Stored items from a collection
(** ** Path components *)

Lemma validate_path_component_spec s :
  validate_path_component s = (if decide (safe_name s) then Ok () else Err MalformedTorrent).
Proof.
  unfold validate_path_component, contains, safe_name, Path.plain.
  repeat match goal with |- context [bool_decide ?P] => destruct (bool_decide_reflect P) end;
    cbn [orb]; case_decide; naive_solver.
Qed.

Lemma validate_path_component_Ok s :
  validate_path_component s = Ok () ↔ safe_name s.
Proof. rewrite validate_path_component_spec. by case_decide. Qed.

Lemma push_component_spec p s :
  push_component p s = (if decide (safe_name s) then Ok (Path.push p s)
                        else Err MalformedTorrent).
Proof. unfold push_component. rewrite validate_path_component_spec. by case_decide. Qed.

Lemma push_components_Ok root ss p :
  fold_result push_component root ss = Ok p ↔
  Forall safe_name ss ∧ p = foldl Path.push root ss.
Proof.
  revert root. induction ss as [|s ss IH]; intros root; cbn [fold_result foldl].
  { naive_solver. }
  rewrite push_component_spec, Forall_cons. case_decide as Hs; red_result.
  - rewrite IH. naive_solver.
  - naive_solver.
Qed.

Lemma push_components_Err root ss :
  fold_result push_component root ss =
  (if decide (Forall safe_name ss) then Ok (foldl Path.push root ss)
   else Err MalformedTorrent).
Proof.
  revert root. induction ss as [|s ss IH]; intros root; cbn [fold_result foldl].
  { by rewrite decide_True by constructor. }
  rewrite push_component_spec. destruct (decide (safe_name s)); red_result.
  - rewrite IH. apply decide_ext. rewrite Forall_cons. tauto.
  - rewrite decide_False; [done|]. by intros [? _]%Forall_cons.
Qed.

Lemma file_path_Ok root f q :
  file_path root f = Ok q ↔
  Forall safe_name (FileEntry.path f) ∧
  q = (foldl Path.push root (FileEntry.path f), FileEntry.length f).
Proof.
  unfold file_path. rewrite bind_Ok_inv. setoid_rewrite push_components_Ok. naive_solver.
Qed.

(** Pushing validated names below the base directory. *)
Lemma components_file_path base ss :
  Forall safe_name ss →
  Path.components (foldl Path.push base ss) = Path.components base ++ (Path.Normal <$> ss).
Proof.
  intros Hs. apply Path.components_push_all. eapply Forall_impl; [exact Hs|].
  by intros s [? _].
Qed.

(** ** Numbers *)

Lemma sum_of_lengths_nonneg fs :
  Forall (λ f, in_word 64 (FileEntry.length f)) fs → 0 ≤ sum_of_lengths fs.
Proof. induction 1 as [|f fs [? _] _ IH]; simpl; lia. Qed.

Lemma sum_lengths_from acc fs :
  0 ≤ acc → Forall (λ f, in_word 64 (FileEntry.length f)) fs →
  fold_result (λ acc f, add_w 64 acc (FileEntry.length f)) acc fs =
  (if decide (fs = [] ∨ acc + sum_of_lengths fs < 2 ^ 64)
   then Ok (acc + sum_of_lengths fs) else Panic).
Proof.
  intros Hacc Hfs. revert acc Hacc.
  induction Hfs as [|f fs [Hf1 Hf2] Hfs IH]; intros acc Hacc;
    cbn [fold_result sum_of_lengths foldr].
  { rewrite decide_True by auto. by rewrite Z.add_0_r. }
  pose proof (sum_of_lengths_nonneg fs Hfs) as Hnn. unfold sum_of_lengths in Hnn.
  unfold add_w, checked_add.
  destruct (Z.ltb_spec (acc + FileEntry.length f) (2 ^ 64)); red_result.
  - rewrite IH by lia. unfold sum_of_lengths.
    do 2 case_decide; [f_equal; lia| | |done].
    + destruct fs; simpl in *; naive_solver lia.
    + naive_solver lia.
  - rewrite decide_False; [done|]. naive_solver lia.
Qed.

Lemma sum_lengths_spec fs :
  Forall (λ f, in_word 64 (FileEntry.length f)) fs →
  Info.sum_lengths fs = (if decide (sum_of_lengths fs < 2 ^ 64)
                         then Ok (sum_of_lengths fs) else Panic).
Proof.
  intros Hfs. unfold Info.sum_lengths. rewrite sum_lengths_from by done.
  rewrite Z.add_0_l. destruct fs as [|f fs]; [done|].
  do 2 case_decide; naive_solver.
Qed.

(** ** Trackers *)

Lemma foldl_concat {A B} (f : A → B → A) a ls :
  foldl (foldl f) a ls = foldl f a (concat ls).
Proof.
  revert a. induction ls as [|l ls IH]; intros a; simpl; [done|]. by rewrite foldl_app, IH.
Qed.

### REQUIREMENT:
Retype exactly the lines above, from the one with "push_component p s" through the one with "Forall safe_name ss ∧", inclusive.

### EXERCISE OUTPUT:
  push_component p s = (if decide (safe_name s) then Ok (Path.push p s)
                        else Err MalformedTorrent).
Proof. unfold push_component. rewrite validate_path_component_spec. by case_decide. Qed.

Lemma push_components_Ok root ss p :
  fold_result push_component root ss = Ok p ↔
  Forall safe_name ss ∧ p = foldl Path.push root ss.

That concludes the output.